DMS, a part of Supply, allows maintenance and LRS to work together to get parts to the aircraft, repair serviceable parts within maintenance and turn in the parts for a credit that can assist in funding for the Wing. In simpler terms, it is supply integrated into maintenance.

“The DMS function is populated with members of the 99th LRS and Tech. Sgt. Gothard is the 117th Maintenance liaison between LRS and MXS. He tracks the items due in from maintenance, keeps up with who has what, where everything is, does all the leg work on tracking down parts and updating maintenance leadership on where items are at,” said Master Sgt. William Oslin, the 117th LRS Flight Service Center representative for DMS. “I handle the items due in from maintenance. I am responsible for making sure it gets turned in correctly and sent to the right place.”

“The requests go through like three filters. The maintainer talks to production to make sure they need the part or can get it. Then they send us the information and we verify it. Then we verify again with production to make sure that is what they want to do and order the part,” said Gothard. “Anytime Oslin gives them a part they owe him a part.”

Technical training for LRS is around six weeks at Joint Base San Antonio Lackland, Texas. Anyone who is part of Material Management is eligible to work in DMS, and within the Active-Duty side they are automatically slotted to work within DMS.

“For us, whatever base we get to, we are put into whatever position is usually open,” said Senior Airman Dawson Powers, part of the 99th DMS. “When it comes to the guard base here, DMS is the only slot that is available to us.”

There are currently two full time guard members and four active duty DMS troops.
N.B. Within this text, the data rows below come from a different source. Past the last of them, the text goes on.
(** * NuXLModificationsGenerator: precursor adduct generation

    A shallow embedding of
    [src/openms/source/ANALYSIS/NUXL/NuXLModificationsGenerator.cpp]
    ([notInSeq], [initModificationMassesNA], [generateTargetSequences])
    together with the properties of the generator.

    Conventions of the embedding:
    - an OpenMS [String] is a list of characters ([list ascii]);
    - [std::map] and [std::set] are key-ordered lists, iterated in key order;
    - a call either returns, throws, runs into an out-of-range access, or
      exhausts the iteration budget of a loop over a growing set
      (type [outcome]);
    - [Int] values and container sizes are integers ([Z], [nat]); container
      sizes are taken to be below 2^31, so the casts [(Int)size()] are exact. *)

From Stdlib Require Import Ascii String List ZArith Lia Bool Arith.
From Stdlib Require Import Permutation Sorted DecimalString.
Import ListNotations.

Set Implicit Arguments.

(* ===================================================================== *)
(** ** Outcomes of a call *)
(* ===================================================================== *)

Inductive Exn : Type :=
| MissingInformation   (* Exception::MissingInformation *)
| ParseError.          (* raised by the EmpiricalFormula constructor *)

Inductive outcome (A : Type) : Type :=
| Returns (a : A)
| Throws (e : Exn)
| Undefined            (* access outside a vector or string *)
| OutOfFuel.           (* a loop did not finish within its budget *)

Arguments Returns {A} a.
Arguments Throws {A} e.
Arguments Undefined {A}.
Arguments OutOfFuel {A}.

Definition bind {A B} (c : outcome A) (k : A -> outcome B) : outcome B :=
  match c with
  | Returns a => k a
  | Throws e => Throws e
  | Undefined => Undefined
  | OutOfFuel => OutOfFuel
  end.

Declare Scope outcome_scope.
Delimit Scope outcome_scope with outcome.
Notation "x <- c ;; k" := (bind c (fun x => k))
  (at level 61, c at next level, right associativity) : outcome_scope.
Notation "' pat <- c ;; k" := (bind c (fun x => match x with pat => k end))
  (at level 61, pat pattern, c at next level, right associativity) : outcome_scope.
Open Scope outcome_scope.

(** Monadic left fold: the body of a [for] loop run over a vector. *)
Fixpoint foldM {A S} (f : S -> A -> outcome S) (l : list A) (s : S) : outcome S :=
  match l with
  | [] => Returns s
  | a :: l' => s' <- f s a ;; foldM f l' s'
  end.

Definition of_option {A} (e : Exn) (o : option A) : outcome A :=
  match o with Some a => Returns a | None => Throws e end.

(* ===================================================================== *)
(** ** Comparators ([std::less]) *)
(* ===================================================================== *)

Class Ordered (K : Type) : Type := {
  cmp : K -> K -> comparison;
  cmp_eq : forall a b, cmp a b = Eq <-> a = b;
  cmp_antisym : forall a b, cmp b a = CompOpp (cmp a b);
  cmp_trans : forall a b c, cmp a b = Lt -> cmp b c = Lt -> cmp a c = Lt
}.

Definition ltb {K} `{Ordered K} (a b : K) : bool :=
  match cmp a b with Lt => true | _ => false end.

Definition keq {K} `{Ordered K} (a b : K) : bool :=
  match cmp a b with Eq => true | _ => false end.

(** Characters compare by their code. *)
Definition char_cmp (a b : ascii) : comparison :=
  N.compare (N_of_ascii a) (N_of_ascii b).

Lemma N_of_ascii_inj a b : N_of_ascii a = N_of_ascii b -> a = b.
Proof.
  intros E. rewrite <- (ascii_N_embedding a), <- (ascii_N_embedding b).
  now rewrite E.
Qed.

Lemma char_cmp_eq a b : char_cmp a b = Eq <-> a = b.
Proof.
  unfold char_cmp. rewrite N.compare_eq_iff. split.
  - apply N_of_ascii_inj.
  - now intros ->.
Qed.

Lemma char_cmp_antisym a b : char_cmp b a = CompOpp (char_cmp a b).
Proof. unfold char_cmp. apply N.compare_antisym. Qed.

Lemma char_cmp_trans a b c :
  char_cmp a b = Lt -> char_cmp b c = Lt -> char_cmp a c = Lt.
Proof. unfold char_cmp. rewrite !N.compare_lt_iff. lia. Qed.

#[export] Instance Ordered_char : Ordered ascii :=
  {| cmp := char_cmp; cmp_eq := char_cmp_eq;
     cmp_antisym := char_cmp_antisym; cmp_trans := char_cmp_trans |}.

(** An OpenMS [String]. *)
Definition String := list ascii.

Definition str (s : string) : String := list_ascii_of_string s.

(** [std::string::compare]: lexicographic on character codes. *)
Fixpoint str_cmp (a b : String) : comparison :=
  match a, b with
  | [], [] => Eq
  | [], _ :: _ => Lt
  | _ :: _, [] => Gt
  | x :: a', y :: b' =>
      match char_cmp x y with
      | Eq => str_cmp a' b'
      | c => c
      end
  end.

Lemma str_cmp_eq a b : str_cmp a b = Eq <-> a = b.
Proof.
  revert b. induction a as [|x a IH]; intros [|y b]; simpl;
    try (split; [discriminate | congruence]); try (split; reflexivity).
  - destruct (char_cmp x y) eqn:E.
    + apply char_cmp_eq in E. subst y. rewrite IH. split; congruence.
    + split; [discriminate|]. intros [= -> _].
      assert (char_cmp y y = Eq) by now apply char_cmp_eq. congruence.
    + split; [discriminate|]. intros [= -> _].
      assert (char_cmp y y = Eq) by now apply char_cmp_eq. congruence.
Qed.

Lemma str_cmp_antisym a b : str_cmp b a = CompOpp (str_cmp a b).
Proof.
  revert b. induction a as [|x a IH]; intros [|y b]; simpl; try reflexivity.
  rewrite (char_cmp_antisym x y).
  destruct (char_cmp x y); simpl; auto.
Qed.

Lemma str_cmp_trans a b c :
  str_cmp a b = Lt -> str_cmp b c = Lt -> str_cmp a c = Lt.
Proof.
  revert b c. induction a as [|x a IH]; intros [|y b] [|z c]; simpl;
    try congruence.
  destruct (char_cmp x y) eqn:Exy; try discriminate.
  - apply char_cmp_eq in Exy. subst y.
    destruct (char_cmp x z); try congruence. apply IH.
  - intros _. destruct (char_cmp y z) eqn:Eyz; try discriminate.
    + apply char_cmp_eq in Eyz. subst z. now rewrite Exy.
    + now rewrite (char_cmp_trans _ _ _ Exy Eyz).
Qed.

#[export] Instance Ordered_String : Ordered String :=
  {| cmp := str_cmp; cmp_eq := str_cmp_eq;
     cmp_antisym := str_cmp_antisym; cmp_trans := str_cmp_trans |}.

Section OrderedFacts.
Context {K : Type} `{Ordered K}.

Lemma cmp_refl (a : K) : cmp a a = Eq.
Proof. now apply cmp_eq. Qed.

Lemma keq_true (a b : K) : keq a b = true <-> a = b.
Proof.
  unfold keq. rewrite <- cmp_eq. destruct (cmp a b); split; congruence.
Qed.

Lemma keq_false (a b : K) : keq a b = false <-> a <> b.
Proof.
  unfold keq. rewrite <- cmp_eq. destruct (cmp a b); split; congruence.
Qed.

Lemma keq_refl (a : K) : keq a a = true.
Proof. now apply keq_true. Qed.

Lemma key_eq_dec (a b : K) : {a = b} + {a <> b}.
Proof.
  destruct (keq a b) eqn:E.
  - left. now apply keq_true.
  - right. now apply keq_false.
Qed.

Lemma cmp_Gt_Lt (a b : K) : cmp a b = Gt <-> cmp b a = Lt.
Proof.
  rewrite (cmp_antisym a b). destruct (cmp a b); simpl; split; congruence.
Qed.

Lemma cmp_Lt_neq (a b : K) : cmp a b = Lt -> a <> b.
Proof. intros E ->. rewrite cmp_refl in E. discriminate. Qed.

Lemma cmp_Lt_asym (a b : K) : cmp a b = Lt -> cmp b a = Lt -> False.
Proof.
  intros E1 E2. rewrite (cmp_antisym a b), E1 in E2. discriminate.
Qed.
End OrderedFacts.


(* ===================================================================== *)
(** ** Ordered containers: [std::set<K>] and [std::map<K, V>] *)
(* ===================================================================== *)

Section Containers.
Context {K : Type} `{Ordered K}.

(** *** [std::set<K>]: the elements in increasing order *)

Definition oset := list K.

(** [s.insert(x)] *)
Fixpoint set_insert (x : K) (s : oset) : oset :=
  match s with
  | [] => [x]
  | y :: s' =>
      match cmp x y with
      | Lt => x :: s
      | Eq => s
      | Gt => y :: set_insert x s'
      end
  end.

(** [s.erase(x)] *)
Fixpoint set_erase (x : K) (s : oset) : oset :=
  match s with
  | [] => []
  | y :: s' => if keq x y then s' else y :: set_erase x s'
  end.

(** [s.count(x) > 0] *)
Definition set_mem (x : K) (s : oset) : bool := existsb (keq x) s.

(** [s.begin()], with [None] for [s.end()] *)
Definition set_begin (s : oset) : option K := hd_error s.

(** [++it] for an iterator standing at [x]: the least element above [x] *)
Fixpoint set_next (s : oset) (x : K) : option K :=
  match s with
  | [] => None
  | y :: s' => if ltb x y then Some y else set_next s' x
  end.

(** *** [std::map<K, V>]: the entries in increasing key order *)

Variable V : Type.

Definition omap := list (K * V).

(** [m.find(k)] *)
Fixpoint map_find (k : K) (m : omap) : option V :=
  match m with
  | [] => None
  | (k', v) :: m' => if keq k k' then Some v else map_find k m'
  end.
“We turn in parts that are repairable, send it off to the repair shop and then we receive a credit for it because the Air Force is not spending the full price on another replacement part. They ship it out, it gets repaired and the serviceable part goes back into the system to save the Air Force money,” said Oslin. “It makes it a lot easier. It is one central location for maintenance to come order parts and pick up parts. Basically, we are the mini supply for maintenance. We are the go-to for them without having to go down to supply and bother them. By us being down here, it took a lot of the workload off of main supply.”